The Leadership Quarterly ( IF 9.1 ) Pub Date : 2023-02-02 , DOI: 10.1016/j.leaqua.2022.101673 Nicolas Bastardoz , Michael J. Matthews , Gwendolin B. Sajons , Tyler Ransom , Thomas K. Kelemen , Samuel H. Matthews
Researchers striving to ensure rigor in their scientific findings face a common pitfall: Endogeneity. To tackle this problem, scholars have increasingly adopted instrumental variables estimation (IVE).

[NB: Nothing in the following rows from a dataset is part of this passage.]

(* ===== verification/StartupDemo.v ===== *)
(** * Startup and admission at concrete inputs

    A kernel that accepts every program, and short schedules; the theorems of
    Admission and StartupFacts applied there. *)

From Stdlib Require Import SpecFloat.
From S2P Require Import Prelude Layout Records Common Json Utf8 Event Usdt Deserializer Lifecycle Sequencer.
From S2P Require Import Bpf Btf Loader Elf UsdtRegistry Admission Startup StartupFacts.

Local Open Scope string_scope.
Local Open Scope Z_scope.
Local Open Scope list_scope.
#[local] Existing Instance identity_base64.

Definition demo_event (name : string) : BehaviorEvent :=
  mkEvent (mkHeader 1 0 0 0 None "" None None None) (mkEventType "META" name "behavior") None None None.

Definition demo_ready : BehaviorEvent := demo_event "ready".
Definition demo_record : list byte := [Byte.x01; Byte.x02].

(** Startup, two records, one of them received. *)
Definition demo_schedule : list Label :=
  [MSend; KProduce demo_record false; CStep; CStep; CStep; CStep; KProduce demo_record false; MStart; MSend;
   MRecv true; MRecv true].

Definition demo_sys : Sys :=
  mkSys [demo_record] true false [] CWait true MLoop [Synthesized demo_ready; Raw demo_record]
    [demo_record; demo_record].

Lemma demo_sys_reachable : reachable (sys_init demo_ready []) demo_sys.
Proof. exists demo_schedule. vm_compute. reflexivity. Qed.

Lemma admission_exact_witness :
  raws (accepted demo_sys ++ chan demo_sys) ++ ring demo_sys = produced demo_sys /\
  (forall i, head (accepted demo_sys) = Some i -> i = Synthesized demo_ready) /\
  (length (chan demo_sys) <= CHANNEL_CAPACITY)%nat /\
  (main demo_sys = MDone -> raws (accepted demo_sys) = produced demo_sys).
Proof. exact (admission_exact demo_ready [] demo_sys demo_sys_reachable). Defined.

Definition demo_quiet : Sys :=
  mkSys [] false false [] CWait true MLoop [Synthesized demo_ready; Raw demo_record; Raw demo_record]
    [demo_record; demo_record].

Lemma demo_quiescent : quiescent demo_quiet.
Proof. intros []; try discriminate; reflexivity. Qed.

(** The waiting consumer is woken and the second record arrives; then nothing
    can move and everything is delivered. *)
Lemma admission_progress_witness :
  (6 <= measure demo_sys)%nat /\ delivered demo_quiet.
Proof.
  destruct (admission_progress demo_ready [] demo_sys [CStep; CStep; CStep; CStep; MRecv true; CStep] demo_quiet
    demo_sys_reachable ltac:(by repeat constructor) ltac:(vm_compute; reflexivity)) as (Hm & _ & Hq).
  split; [exact Hm|]. destruct (Hq demo_quiescent) as [?|[[? _]|[?|[? ?]]]]; [assumption|discriminate..].
Defined.

Lemma cadence_quantized_witness :
  in_u 32 1000 /\ nearest (f64_mul (double false 1 0) THOUSAND) 1000 /\
  (1000 = 0 <-> is_zero (double false 1 0) = true).
Proof. apply (cadence_quantized (double false 1 0) 1000). vm_compute. reflexivity. Defined.

Definition demo_env : Env :=
  mkEnv 4096 (Some (str_bytes "01234567-89ab-cdef-0123-456789abcdef")) 7 (fun _ => None) (fun _ => None) 5
    (Ok (mkOffsets None None None (from_resolved (replicate 21 None) None) 16 32 48 64 80 96 112 128 144 0 8))
    (Ok tt) (Ok 4194304) (fun _ _ => None) (fun _ => true) true (fun _ => true) (fun _ _ => true)
    (fun _ _ _ => true) (fun _ => None) None.

Definition demo_args : Args := mkArgs (mkCli 1000 true 4194304 false) (double false 1 0) [].

Definition demo_running : Running :=
  match (start demo_env (fun _ _ => true) true demo_args seq_new).1 with
  | Started r => r
  | _ => mkRunning demo_ready [] (mkUsdt (mkLoader [] report_default) [] []) (loader_globals (a_cli demo_args) 7
           (mkOffsets None None None (from_resolved (replicate 21 None) None) 0 0 0 0 0 0 0 0 0 0 0)) 0
  end.

(** Startup of this environment succeeds, and its first line is the readiness
    event. *)
Lemma daemon_first_line_witness :
  exists s, reachable (sys_init (r_ready demo_running) (r_diagnostics demo_running)) s /\
    accepted s <> [] /\
    let out := stdout_of (fun _ => 0) (fun _ _ => true) seq_new s in
    out = [] \/ head out = Some (r_ready demo_running).
Proof.
  set (r := demo_running).
  assert (Hs : start demo_env (fun _ _ => true) true demo_args seq_new = (Started r, seq_new))
    by (vm_compute; reflexivity).
  assert (Hr : exists s, reachable (sys_init (r_ready r) (r_diagnostics r)) s /\ accepted s <> []).
  { exists (mkSys [] false false [] (CDrain false) true MLoop [Synthesized (r_ready r)] []).
    split; [|done]. exists [MSend; CStep; MStart; MSend; MRecv true]. vm_compute. reflexivity. }
  destruct Hr as (s & Hr & Ha). exists s. split_and!; [exact Hr|exact Ha|].
  exact (daemon_first_line demo_env (fun _ _ => true) true demo_args r seq_new (fun _ => 0) s Hs Hr).
Defined.

(** A configuration file that cannot be read. *)
Example refused_configuration :
  start demo_env (fun _ _ => true) true (mkArgs (a_cli demo_args) (double false 1 0) ["/missing"]) seq_new =
  (StartErr "reading trusted USDT configuration /missing",
   mkSequencer [usdt_diagnostic 5 "configuration" AbiIncompatible []] synth_new 1 0).
Proof. vm_compute. reflexivity. Qed.

(** The reason is looked for in the whole chain: a file with a key that is not
    permitted is refused for its incompatibility, or for an unknown collector
    when the text of that key, or the path, happens to say so. *)
Definition odd_key (key : string) : option (list byte) := Some (str_bytes (key +:+ " = 1")).

Definition refused_as_unknown (path key : string) : option bool :=
  match load_selection path (odd_key key) with Err msg => Some (is_unknown_collector msg) | Ok _ => None end.

Theorem reason_follows_text :
  refused_as_unknown "/etc/c.toml" "offset" = Some false /\
  refused_as_unknown "/etc/c.toml" "unknown registered collector" = Some true /\
  refused_as_unknown "/etc/unknown registered collector.toml" "offset" = Some true.
Proof. vm_compute. split_and!; reflexivity. Qed.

Although there are many published works showing how IVE should be used, many applied researchers still have trouble understanding how to use the method correctly. In this article, we provide a methodological overview of IVE by discussing the underlying conditions valid instruments must satisfy as well as common mistakes made in using IVE. Using simulated data, we further demonstrate the sensitivity of IVE to violations of its conditions. We then take stock of the literature in a social science discipline (i.e., leadership research) and provide insights regarding trends and shortcomings in the application of IVE. Based on our review, we categorize the different types of instruments used and discuss the potential appropriateness of each type. We conclude by providing non–technical guidelines targeted at the study design, analysis, and reporting phases, which will help applied social science researchers to ensure they use IVE correctly.
中文翻译:
工具变量估计:假设、陷阱和指南
努力确保科学发现严谨性的研究人员面临一个共同的陷阱:内生性。为了解决这个问题,学者们越来越多地采用工具变量估计(IVE)。尽管有许多已发表的作品展示了应该如何使用 IVE,但许多应用研究人员仍然难以理解如何正确使用该方法。在本文中,我们通过讨论有效工具必须满足的基本条件以及使用 IVE 时常犯的错误,提供了 IVE 的方法论概述。使用模拟数据,我们进一步证明了 IVE 对违反其条件的敏感性。然后,我们对社会科学学科(即领导力研究)的文献进行评估,并提供有关 IVE 应用的趋势和缺点的见解。根据我们的审查,我们对使用的不同类型的工具进行分类,并讨论每种类型的潜在适用性。最后,我们提供了针对研究设计、分析和报告阶段的非技术指南,这将有助于应用社会科学研究人员确保他们正确使用 IVE。